## Source records
(** [calcPixelsPerMM] with the child list of the body: the probe is
    appended, measured and removed. *)
Definition calcPixelsPerMM_page (dom : Dom) (body : list Node)
    (tempDiv : Node) : Q * list Node :=
  let body := appendChild body tempDiv in
  let pixelsPerMM := inject_Z (Z.of_N (offsetWidth dom)) in
  let body := removeChild body tempDiv in
  (pixelsPerMM, body).

(** ** The branch for inches, loop by loop *)

(** [i % d === 0] does not hold. *)
Definition not_multiple (d i : Q) : bool := negb (JS.is_zero (JS.rem i d)).

(** The major tick of the branch for inches at [i]: 15 long on a
    horizontal ruler, 10 long on a vertical one. *)
Definition inch_major_segment (o : Orientation) (i : Q) : segment :=
  match o with
  | horizontal => ((i, 0), (i, 15))
  | vertical => ((0, i), (10, i))
  end.

Definition inch_major_label (o : Orientation) (i : Q) : string * (Q * Q) :=
  match o with
  | horizontal => (Hardcoded.inchLabel i, (i + 2, 25))
  | vertical => (Hardcoded.inchLabel i, (17, i + 10))
  end.

Definition inch_segments (o : Orientation)
    (length major minor micro start : Q) : list segment :=
  map (inch_major_segment o) (spec_positions start length major)
  ++ map (fun i => tick_segment o i Minor)
       (filter (not_multiple major) (spec_positions start length minor))
  ++ map (fun i => tick_segment o i Micro)
       (filter (fun i => not_multiple major i && not_multiple minor i)
          (spec_positions start length micro)).

Definition inch_labels (o : Orientation) (length major start : Q)
  : list (string * (Q * Q)) :=
  map (inch_major_label o) (spec_positions start length major).

(** ** Points and the canvas *)

Definition cross (o : Orientation) (s : Size) : Q :=
  match o with horizontal => height s | vertical => width s end.

(** A point of the canvas rectangle. *)
Definition on_canvas (c : Canvas) (p : Q * Q) : Prop :=
  0 <= fst p /\ fst p <= canvas_width c
  /\ 0 <= snd p /\ snd p <= canvas_height c.

(** What holds of the geometry of every instance a program can hold. *)
Definition geometry_ok (this : Ruler) : Prop :=
  canvas_width (canvas this) = width (size this)
  /\ canvas_height (canvas this) = height (size this)
  /\ cross (orientation (options this)) (size this)
     = rulerThickness (options this)
  /\ exists z : Z,
       extent (orientation (options this)) (size this) = inject_Z z.

(** An instance with the cursor indicator switched off. *)
Definition without_indicator (this : Ruler) : Ruler :=
  {| options :=
       {| unit := unit (options this);
          tickMajor := tickMajor (options this);
          tickMinor := tickMinor (options this);
          tickMicro := tickMicro (options this);
          showLabel := showLabel (options this);
          startX := startX (options this);
          startY := startY (options this);
          arrowStyle := arrowStyle (options this);
          showMousePosition := false;
          position := position (options this);
          orientation := orientation (options this);
          rulerThickness := rulerThickness (options this) |};
     canvas := canvas this;
     size := size this;
     unitDiv := unitDiv this;
     mouseX := mouseX this;
     mouseY := mouseY this |}.

(** An instance with another value for the option [arrowStyle]. *)
Definition with_arrowStyle (this : Ruler) (style : string) : Ruler :=
  {| options :=
       {| unit := unit (options this);
          tickMajor := tickMajor (options this);
          tickMinor := tickMinor (options this);
          tickMicro := tickMicro (options this);
          showLabel := showLabel (options this);
          startX := startX (options this);
          startY := startY (options this);
          arrowStyle := style;
          showMousePosition := showMousePosition (options this);
          position := position (options this);
          orientation := orientation (options this);
          rulerThickness := rulerThickness (options this) |};
     canvas := canvas this;
     size := size this;
     unitDiv := unitDiv this;
     mouseX := mouseX this;
     mouseY := mouseY this |}.
(** * Properties *)

(** ** Comparisons *)

Lemma lt_true (a b : Q) : JS.lt a b = true <-> a < b.
Proof.
  unfold JS.lt. rewrite negb_true_iff.
  split; intro H.
  - destruct (Qlt_le_dec a b) as [L | L]; [exact L |].
    apply Qle_bool_iff in L. congruence.
  - destruct (Qle_bool b a) eqn:E; [| reflexivity].
    apply Qle_bool_iff in E. lra.
Qed.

## What you will do
Each line shown above must be repeated exactly.

## Reply
(** [calcPixelsPerMM] with the child list of the body: the probe is
    appended, measured and removed. *)
Definition calcPixelsPerMM_page (dom : Dom) (body : list Node)
    (tempDiv : Node) : Q * list Node :=
  let body := appendChild body tempDiv in
  let pixelsPerMM := inject_Z (Z.of_N (offsetWidth dom)) in
  let body := removeChild body tempDiv in
  (pixelsPerMM, body).

(** ** The branch for inches, loop by loop *)

(** [i % d === 0] does not hold. *)
Definition not_multiple (d i : Q) : bool := negb (JS.is_zero (JS.rem i d)).

(** The major tick of the branch for inches at [i]: 15 long on a
    horizontal ruler, 10 long on a vertical one. *)
Definition inch_major_segment (o : Orientation) (i : Q) : segment :=
  match o with
  | horizontal => ((i, 0), (i, 15))
  | vertical => ((0, i), (10, i))
  end.

Definition inch_major_label (o : Orientation) (i : Q) : string * (Q * Q) :=
  match o with
  | horizontal => (Hardcoded.inchLabel i, (i + 2, 25))
  | vertical => (Hardcoded.inchLabel i, (17, i + 10))
  end.

Definition inch_segments (o : Orientation)
    (length major minor micro start : Q) : list segment :=
  map (inch_major_segment o) (spec_positions start length major)
  ++ map (fun i => tick_segment o i Minor)
       (filter (not_multiple major) (spec_positions start length minor))
  ++ map (fun i => tick_segment o i Micro)
       (filter (fun i => not_multiple major i && not_multiple minor i)
          (spec_positions start length micro)).

Definition inch_labels (o : Orientation) (length major start : Q)
  : list (string * (Q * Q)) :=
  map (inch_major_label o) (spec_positions start length major).

(** ** Points and the canvas *)

Definition cross (o : Orientation) (s : Size) : Q :=
  match o with horizontal => height s | vertical => width s end.

(** A point of the canvas rectangle. *)
Definition on_canvas (c : Canvas) (p : Q * Q) : Prop :=
  0 <= fst p /\ fst p <= canvas_width c
  /\ 0 <= snd p /\ snd p <= canvas_height c.

(** What holds of the geometry of every instance a program can hold. *)
Definition geometry_ok (this : Ruler) : Prop :=
  canvas_width (canvas this) = width (size this)
  /\ canvas_height (canvas this) = height (size this)
  /\ cross (orientation (options this)) (size this)
     = rulerThickness (options this)
  /\ exists z : Z,
       extent (orientation (options this)) (size this) = inject_Z z.

(** An instance with the cursor indicator switched off. *)
Definition without_indicator (this : Ruler) : Ruler :=
  {| options :=
       {| unit := unit (options this);
          tickMajor := tickMajor (options this);
          tickMinor := tickMinor (options this);
          tickMicro := tickMicro (options this);
          showLabel := showLabel (options this);
          startX := startX (options this);
          startY := startY (options this);
          arrowStyle := arrowStyle (options this);
          showMousePosition := false;
          position := position (options this);
          orientation := orientation (options this);
          rulerThickness := rulerThickness (options this) |};
     canvas := canvas this;
     size := size this;
     unitDiv := unitDiv this;
     mouseX := mouseX this;
     mouseY := mouseY this |}.

(** An instance with another value for the option [arrowStyle]. *)
Definition with_arrowStyle (this : Ruler) (style : string) : Ruler :=
  {| options :=
       {| unit := unit (options this);
          tickMajor := tickMajor (options this);
          tickMinor := tickMinor (options this);
          tickMicro := tickMicro (options this);
          showLabel := showLabel (options this);
          startX := startX (options this);
          startY := startY (options this);
          arrowStyle := style;
          showMousePosition := showMousePosition (options this);
          position := position (options this);
          orientation := orientation (options this);
          rulerThickness := rulerThickness (options this) |};
     canvas := canvas this;
     size := size this;
     unitDiv := unitDiv this;
     mouseX := mouseX this;
     mouseY := mouseY this |}.
(** * Properties *)

(** ** Comparisons *)

Lemma lt_true (a b : Q) : JS.lt a b = true <-> a < b.
Proof.
  unfold JS.lt. rewrite negb_true_iff.
  split; intro H.
  - destruct (Qlt_le_dec a b) as [L | L]; [exact L |].
    apply Qle_bool_iff in L. congruence.
  - destruct (Qle_bool b a) eqn:E; [| reflexivity].
    apply Qle_bool_iff in E. lra.
Qed.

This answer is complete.